## What the task requires
Of all the lines below, return only those starting with the line holding "2 f_equal. lia." and going on through the line holding "Hypothesis Haddr : len addr = 5.", exactly as written.

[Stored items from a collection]
------------------------------------------------------------

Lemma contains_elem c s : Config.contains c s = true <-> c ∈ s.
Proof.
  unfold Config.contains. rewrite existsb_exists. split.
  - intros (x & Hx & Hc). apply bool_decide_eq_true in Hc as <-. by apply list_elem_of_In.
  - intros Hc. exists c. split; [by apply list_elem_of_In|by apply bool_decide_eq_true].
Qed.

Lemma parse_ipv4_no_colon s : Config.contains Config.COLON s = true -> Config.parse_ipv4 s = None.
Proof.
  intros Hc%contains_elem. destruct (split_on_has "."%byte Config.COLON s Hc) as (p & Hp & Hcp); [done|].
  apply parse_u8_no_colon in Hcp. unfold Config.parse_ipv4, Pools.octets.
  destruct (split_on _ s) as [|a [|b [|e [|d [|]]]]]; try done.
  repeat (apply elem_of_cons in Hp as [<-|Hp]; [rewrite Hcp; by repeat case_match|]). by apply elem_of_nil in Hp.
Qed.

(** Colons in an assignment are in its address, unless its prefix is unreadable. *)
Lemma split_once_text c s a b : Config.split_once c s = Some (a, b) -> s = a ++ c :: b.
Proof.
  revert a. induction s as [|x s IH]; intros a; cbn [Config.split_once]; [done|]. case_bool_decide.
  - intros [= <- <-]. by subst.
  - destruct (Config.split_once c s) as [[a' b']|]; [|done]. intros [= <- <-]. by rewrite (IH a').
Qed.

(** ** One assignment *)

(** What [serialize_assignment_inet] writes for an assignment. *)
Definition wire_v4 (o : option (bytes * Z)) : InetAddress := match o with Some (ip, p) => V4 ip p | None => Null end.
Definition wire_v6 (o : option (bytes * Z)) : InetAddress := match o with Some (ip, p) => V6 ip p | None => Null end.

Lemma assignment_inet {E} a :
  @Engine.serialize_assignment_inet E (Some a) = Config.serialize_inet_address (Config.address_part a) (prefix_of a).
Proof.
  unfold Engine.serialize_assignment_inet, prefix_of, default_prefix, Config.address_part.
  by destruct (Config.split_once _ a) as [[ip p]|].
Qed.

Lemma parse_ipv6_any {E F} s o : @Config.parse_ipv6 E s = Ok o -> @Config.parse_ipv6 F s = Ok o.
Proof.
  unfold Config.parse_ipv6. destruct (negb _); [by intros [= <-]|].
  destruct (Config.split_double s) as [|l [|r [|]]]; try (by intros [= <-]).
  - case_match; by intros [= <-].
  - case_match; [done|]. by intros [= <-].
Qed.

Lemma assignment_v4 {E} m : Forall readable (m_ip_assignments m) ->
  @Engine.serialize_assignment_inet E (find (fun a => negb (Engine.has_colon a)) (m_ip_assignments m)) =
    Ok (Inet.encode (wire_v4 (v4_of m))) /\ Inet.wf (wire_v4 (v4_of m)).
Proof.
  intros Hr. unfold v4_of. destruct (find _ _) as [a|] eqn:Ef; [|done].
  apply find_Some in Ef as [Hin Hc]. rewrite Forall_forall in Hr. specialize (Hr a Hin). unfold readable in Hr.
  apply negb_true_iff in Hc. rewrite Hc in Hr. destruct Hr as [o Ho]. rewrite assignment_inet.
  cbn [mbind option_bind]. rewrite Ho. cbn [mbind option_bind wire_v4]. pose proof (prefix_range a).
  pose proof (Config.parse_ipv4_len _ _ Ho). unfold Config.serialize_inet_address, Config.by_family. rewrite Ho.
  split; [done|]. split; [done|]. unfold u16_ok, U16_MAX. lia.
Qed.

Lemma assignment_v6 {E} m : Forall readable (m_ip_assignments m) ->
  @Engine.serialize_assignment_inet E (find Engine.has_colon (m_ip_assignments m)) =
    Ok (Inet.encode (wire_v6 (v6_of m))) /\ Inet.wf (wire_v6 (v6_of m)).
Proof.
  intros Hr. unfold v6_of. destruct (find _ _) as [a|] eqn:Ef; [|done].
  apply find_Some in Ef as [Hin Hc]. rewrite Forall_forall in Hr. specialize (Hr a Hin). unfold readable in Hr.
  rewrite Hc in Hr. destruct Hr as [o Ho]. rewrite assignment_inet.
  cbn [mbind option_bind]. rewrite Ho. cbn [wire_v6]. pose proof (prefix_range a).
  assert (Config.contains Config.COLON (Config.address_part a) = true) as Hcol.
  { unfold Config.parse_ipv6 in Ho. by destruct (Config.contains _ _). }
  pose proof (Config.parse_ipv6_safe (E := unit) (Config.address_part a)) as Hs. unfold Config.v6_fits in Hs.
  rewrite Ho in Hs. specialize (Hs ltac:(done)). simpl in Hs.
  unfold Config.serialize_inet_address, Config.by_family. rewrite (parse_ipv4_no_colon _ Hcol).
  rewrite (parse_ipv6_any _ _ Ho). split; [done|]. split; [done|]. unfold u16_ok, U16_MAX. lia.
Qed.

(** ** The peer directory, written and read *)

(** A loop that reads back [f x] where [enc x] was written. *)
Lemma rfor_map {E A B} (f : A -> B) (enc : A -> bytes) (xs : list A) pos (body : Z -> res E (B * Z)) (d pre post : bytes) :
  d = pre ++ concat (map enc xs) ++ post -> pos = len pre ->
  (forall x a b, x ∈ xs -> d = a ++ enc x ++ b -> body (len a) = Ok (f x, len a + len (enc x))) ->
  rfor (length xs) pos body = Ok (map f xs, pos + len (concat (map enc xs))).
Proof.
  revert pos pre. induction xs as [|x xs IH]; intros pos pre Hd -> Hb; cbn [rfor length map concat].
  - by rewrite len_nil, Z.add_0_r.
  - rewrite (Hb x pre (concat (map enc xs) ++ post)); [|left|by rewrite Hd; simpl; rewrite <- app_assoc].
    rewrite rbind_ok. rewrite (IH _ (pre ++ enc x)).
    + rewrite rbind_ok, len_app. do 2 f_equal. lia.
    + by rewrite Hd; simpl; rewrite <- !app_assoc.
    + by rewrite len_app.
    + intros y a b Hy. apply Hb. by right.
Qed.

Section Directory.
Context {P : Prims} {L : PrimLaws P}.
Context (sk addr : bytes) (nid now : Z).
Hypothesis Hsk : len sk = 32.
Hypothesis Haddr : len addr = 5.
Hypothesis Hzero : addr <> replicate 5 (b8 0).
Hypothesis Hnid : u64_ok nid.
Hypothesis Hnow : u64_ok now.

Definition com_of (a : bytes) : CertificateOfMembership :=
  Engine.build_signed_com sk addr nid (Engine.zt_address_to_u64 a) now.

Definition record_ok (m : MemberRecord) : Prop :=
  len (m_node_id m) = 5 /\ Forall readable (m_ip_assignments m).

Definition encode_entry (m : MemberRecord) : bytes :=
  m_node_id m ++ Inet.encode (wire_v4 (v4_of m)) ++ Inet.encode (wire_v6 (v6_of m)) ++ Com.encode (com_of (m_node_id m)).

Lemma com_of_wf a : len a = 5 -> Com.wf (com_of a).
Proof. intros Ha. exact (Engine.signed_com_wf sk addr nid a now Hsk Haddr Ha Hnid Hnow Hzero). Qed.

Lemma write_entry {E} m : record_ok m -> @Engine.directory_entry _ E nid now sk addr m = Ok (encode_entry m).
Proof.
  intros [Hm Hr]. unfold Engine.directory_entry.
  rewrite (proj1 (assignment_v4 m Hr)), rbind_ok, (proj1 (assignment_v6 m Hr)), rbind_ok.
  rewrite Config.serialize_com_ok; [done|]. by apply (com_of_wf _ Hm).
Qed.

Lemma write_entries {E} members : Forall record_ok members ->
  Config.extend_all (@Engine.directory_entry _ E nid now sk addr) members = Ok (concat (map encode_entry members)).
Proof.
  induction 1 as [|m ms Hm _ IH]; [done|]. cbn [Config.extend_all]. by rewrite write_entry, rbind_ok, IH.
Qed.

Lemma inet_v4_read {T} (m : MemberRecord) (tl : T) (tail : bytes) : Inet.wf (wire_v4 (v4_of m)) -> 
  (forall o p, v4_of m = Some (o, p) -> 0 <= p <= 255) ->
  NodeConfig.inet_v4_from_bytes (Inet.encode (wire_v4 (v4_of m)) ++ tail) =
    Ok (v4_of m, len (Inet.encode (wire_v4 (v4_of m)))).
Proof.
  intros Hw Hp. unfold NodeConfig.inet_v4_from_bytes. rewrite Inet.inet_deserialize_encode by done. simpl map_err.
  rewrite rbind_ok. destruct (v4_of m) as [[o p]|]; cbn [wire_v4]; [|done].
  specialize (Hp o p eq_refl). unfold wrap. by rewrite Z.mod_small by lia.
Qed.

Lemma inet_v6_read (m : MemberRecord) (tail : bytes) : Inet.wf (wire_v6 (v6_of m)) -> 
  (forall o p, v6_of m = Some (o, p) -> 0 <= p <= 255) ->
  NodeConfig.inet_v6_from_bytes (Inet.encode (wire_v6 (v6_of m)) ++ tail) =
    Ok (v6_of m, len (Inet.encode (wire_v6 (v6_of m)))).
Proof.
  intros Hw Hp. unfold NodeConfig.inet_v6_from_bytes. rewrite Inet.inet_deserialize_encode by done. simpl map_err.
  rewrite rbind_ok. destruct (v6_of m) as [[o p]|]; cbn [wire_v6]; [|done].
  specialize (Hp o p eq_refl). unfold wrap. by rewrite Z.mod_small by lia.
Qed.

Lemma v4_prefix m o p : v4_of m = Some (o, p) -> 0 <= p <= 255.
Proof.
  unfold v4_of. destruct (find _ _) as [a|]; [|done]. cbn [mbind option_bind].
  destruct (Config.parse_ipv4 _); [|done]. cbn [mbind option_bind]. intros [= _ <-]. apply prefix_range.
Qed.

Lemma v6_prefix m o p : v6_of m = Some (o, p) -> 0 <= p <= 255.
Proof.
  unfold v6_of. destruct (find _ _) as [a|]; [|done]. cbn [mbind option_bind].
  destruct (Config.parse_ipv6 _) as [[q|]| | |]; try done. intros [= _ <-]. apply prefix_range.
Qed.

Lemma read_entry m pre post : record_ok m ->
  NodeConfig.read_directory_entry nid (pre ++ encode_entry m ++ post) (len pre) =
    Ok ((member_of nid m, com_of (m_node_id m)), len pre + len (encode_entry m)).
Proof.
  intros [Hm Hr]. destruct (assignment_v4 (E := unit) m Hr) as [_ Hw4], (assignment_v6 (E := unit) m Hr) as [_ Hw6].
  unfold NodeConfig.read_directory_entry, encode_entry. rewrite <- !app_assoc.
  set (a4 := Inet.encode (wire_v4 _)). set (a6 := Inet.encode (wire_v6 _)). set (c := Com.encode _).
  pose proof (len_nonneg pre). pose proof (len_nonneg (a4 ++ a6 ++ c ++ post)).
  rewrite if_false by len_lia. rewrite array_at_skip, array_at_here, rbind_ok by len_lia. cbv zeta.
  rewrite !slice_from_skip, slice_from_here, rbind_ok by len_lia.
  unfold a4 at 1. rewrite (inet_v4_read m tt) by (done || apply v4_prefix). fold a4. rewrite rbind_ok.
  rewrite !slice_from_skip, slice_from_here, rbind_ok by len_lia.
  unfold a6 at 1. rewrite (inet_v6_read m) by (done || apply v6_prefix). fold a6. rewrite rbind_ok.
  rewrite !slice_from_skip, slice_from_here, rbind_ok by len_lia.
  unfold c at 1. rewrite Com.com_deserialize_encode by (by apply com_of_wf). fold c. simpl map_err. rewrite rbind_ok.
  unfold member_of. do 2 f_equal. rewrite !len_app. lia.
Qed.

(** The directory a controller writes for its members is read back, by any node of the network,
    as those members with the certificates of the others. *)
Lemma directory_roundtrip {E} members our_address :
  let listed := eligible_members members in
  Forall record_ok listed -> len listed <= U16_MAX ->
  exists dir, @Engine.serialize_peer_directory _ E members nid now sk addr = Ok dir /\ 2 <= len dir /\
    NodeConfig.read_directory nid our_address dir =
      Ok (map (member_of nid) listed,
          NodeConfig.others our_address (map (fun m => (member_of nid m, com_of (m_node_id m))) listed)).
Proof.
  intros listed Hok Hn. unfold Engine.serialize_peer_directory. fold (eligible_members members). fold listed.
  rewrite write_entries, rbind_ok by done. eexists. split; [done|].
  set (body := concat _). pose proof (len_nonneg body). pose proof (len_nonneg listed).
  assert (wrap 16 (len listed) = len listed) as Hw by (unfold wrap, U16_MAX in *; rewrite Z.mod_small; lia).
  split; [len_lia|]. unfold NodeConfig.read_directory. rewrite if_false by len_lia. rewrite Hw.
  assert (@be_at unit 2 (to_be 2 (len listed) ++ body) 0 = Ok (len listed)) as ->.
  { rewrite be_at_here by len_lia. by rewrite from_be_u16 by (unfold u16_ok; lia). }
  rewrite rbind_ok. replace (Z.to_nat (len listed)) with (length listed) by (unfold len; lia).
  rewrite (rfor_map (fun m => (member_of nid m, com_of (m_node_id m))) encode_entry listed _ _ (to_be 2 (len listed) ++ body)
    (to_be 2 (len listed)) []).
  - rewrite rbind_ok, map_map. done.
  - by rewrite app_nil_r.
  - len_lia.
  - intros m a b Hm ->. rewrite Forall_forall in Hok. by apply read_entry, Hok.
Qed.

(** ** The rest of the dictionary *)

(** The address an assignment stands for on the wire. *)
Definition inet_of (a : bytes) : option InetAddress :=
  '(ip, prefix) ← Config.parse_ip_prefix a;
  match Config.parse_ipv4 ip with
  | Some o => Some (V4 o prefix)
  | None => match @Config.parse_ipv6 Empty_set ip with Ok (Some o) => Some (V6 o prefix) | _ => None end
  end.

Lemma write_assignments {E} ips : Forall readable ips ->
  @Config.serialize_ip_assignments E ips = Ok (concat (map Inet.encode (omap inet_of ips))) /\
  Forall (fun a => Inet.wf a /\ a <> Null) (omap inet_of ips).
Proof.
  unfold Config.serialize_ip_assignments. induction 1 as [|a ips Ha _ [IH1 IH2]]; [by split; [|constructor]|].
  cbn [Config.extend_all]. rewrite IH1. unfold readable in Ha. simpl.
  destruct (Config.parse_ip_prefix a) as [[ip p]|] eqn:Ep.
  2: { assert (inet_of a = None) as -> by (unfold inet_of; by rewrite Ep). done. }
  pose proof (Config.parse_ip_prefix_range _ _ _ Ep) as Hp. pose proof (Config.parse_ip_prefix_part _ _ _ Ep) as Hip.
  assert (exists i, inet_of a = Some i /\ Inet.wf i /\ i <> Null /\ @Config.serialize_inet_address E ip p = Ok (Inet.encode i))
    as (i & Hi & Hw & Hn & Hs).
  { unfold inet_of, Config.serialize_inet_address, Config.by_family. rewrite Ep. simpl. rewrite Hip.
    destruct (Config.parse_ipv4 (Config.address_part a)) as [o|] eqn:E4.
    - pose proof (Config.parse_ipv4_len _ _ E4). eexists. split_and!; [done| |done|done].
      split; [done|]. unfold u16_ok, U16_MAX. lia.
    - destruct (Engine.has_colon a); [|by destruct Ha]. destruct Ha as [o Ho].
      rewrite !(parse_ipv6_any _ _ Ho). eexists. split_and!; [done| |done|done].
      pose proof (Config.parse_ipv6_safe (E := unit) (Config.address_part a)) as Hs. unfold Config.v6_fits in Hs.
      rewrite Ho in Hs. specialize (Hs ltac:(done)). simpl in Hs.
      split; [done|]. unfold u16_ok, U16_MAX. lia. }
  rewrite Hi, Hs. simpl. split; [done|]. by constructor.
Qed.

------------------------------------------------------------

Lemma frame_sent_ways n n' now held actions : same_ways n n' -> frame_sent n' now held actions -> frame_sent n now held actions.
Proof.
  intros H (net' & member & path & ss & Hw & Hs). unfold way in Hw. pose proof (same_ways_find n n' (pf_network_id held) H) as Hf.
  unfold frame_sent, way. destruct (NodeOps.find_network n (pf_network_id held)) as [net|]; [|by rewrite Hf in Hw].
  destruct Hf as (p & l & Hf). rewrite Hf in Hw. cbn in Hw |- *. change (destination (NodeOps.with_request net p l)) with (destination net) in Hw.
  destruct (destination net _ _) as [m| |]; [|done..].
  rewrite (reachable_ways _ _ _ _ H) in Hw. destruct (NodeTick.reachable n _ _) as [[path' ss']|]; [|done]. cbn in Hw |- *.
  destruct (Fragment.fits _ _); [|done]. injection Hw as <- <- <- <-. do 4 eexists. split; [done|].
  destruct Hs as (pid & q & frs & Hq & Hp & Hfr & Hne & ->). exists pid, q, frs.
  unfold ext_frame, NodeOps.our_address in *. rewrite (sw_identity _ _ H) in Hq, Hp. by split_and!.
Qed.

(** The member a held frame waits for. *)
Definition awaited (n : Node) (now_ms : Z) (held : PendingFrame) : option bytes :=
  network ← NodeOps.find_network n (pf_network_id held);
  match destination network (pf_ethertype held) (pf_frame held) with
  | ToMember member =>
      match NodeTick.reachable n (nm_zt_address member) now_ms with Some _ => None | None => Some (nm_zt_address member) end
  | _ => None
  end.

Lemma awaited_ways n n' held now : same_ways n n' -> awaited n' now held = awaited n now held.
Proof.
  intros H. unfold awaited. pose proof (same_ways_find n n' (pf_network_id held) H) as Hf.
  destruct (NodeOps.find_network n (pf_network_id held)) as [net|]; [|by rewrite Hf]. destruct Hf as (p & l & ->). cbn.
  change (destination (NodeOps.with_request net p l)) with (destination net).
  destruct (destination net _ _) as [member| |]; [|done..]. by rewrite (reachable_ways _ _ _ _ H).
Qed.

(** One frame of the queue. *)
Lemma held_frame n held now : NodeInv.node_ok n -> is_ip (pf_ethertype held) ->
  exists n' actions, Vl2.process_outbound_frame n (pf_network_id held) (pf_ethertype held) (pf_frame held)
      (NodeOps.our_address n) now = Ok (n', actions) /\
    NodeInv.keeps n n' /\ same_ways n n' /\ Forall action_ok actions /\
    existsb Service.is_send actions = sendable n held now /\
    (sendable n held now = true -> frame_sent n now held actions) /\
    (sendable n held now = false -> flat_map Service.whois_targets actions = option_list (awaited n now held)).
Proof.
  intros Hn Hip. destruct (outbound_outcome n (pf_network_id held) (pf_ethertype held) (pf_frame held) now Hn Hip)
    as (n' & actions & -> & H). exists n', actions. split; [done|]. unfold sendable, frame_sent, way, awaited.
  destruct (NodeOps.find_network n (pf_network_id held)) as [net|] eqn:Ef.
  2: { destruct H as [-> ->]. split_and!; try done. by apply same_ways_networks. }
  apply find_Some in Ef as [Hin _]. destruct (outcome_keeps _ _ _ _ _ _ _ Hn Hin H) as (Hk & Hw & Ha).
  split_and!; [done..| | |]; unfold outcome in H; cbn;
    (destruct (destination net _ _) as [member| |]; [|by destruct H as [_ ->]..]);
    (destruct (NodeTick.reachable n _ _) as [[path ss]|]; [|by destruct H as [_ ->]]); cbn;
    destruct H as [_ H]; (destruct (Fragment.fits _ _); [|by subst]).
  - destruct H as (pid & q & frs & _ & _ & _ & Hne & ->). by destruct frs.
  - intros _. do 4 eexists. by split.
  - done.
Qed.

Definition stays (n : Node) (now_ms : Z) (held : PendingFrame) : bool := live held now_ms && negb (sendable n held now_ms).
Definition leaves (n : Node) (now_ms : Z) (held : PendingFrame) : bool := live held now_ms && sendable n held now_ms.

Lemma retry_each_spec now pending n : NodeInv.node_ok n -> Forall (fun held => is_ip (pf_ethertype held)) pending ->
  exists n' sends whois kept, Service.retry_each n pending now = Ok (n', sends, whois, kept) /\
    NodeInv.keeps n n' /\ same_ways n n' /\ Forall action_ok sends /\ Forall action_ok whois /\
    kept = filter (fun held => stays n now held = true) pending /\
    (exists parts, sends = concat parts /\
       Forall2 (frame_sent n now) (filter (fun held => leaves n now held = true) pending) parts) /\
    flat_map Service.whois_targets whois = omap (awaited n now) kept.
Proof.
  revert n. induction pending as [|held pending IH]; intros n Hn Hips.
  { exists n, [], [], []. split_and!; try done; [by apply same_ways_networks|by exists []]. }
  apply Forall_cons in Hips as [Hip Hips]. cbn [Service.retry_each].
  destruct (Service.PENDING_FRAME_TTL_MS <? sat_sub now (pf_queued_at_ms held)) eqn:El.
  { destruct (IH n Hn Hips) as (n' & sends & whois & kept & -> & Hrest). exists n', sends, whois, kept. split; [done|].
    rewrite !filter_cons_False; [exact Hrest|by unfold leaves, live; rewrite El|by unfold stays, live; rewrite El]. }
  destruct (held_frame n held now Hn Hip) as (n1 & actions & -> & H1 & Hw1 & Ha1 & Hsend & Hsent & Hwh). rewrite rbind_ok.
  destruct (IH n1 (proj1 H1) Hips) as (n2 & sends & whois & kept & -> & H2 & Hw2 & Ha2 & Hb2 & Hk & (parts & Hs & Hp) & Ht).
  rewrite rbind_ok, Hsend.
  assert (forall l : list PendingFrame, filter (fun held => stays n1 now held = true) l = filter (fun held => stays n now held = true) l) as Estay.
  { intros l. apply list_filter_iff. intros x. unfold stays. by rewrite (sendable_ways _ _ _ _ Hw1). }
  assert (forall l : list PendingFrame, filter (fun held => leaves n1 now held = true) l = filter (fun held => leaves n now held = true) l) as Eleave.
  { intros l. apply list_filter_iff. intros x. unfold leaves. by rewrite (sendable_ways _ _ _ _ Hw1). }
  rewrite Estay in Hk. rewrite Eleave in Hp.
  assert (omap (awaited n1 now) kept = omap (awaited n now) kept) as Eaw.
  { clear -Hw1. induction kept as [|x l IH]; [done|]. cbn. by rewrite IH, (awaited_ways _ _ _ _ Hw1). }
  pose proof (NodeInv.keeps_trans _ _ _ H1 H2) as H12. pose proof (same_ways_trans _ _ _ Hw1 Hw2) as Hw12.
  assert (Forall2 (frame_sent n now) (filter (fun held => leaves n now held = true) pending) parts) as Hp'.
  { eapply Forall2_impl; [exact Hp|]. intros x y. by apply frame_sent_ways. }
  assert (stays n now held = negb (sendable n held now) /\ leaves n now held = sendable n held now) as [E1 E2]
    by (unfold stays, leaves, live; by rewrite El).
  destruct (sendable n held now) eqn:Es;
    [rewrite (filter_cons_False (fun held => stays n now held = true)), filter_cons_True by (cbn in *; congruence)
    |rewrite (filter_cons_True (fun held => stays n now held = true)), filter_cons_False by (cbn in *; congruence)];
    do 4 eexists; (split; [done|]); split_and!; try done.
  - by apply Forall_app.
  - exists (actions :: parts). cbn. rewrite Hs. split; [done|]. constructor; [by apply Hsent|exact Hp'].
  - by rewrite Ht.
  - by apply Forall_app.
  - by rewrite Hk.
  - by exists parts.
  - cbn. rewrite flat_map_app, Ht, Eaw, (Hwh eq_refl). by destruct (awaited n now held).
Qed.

------------------------------------------------------------

## Result of this exercise
    + rewrite rbind_ok, len_app. do 2 f_equal. lia.
    + by rewrite Hd; simpl; rewrite <- !app_assoc.
    + by rewrite len_app.
    + intros y a b Hy. apply Hb. by right.
Qed.

Section Directory.
Context {P : Prims} {L : PrimLaws P}.
Context (sk addr : bytes) (nid now : Z).
Hypothesis Hsk : len sk = 32.
Hypothesis Haddr : len addr = 5.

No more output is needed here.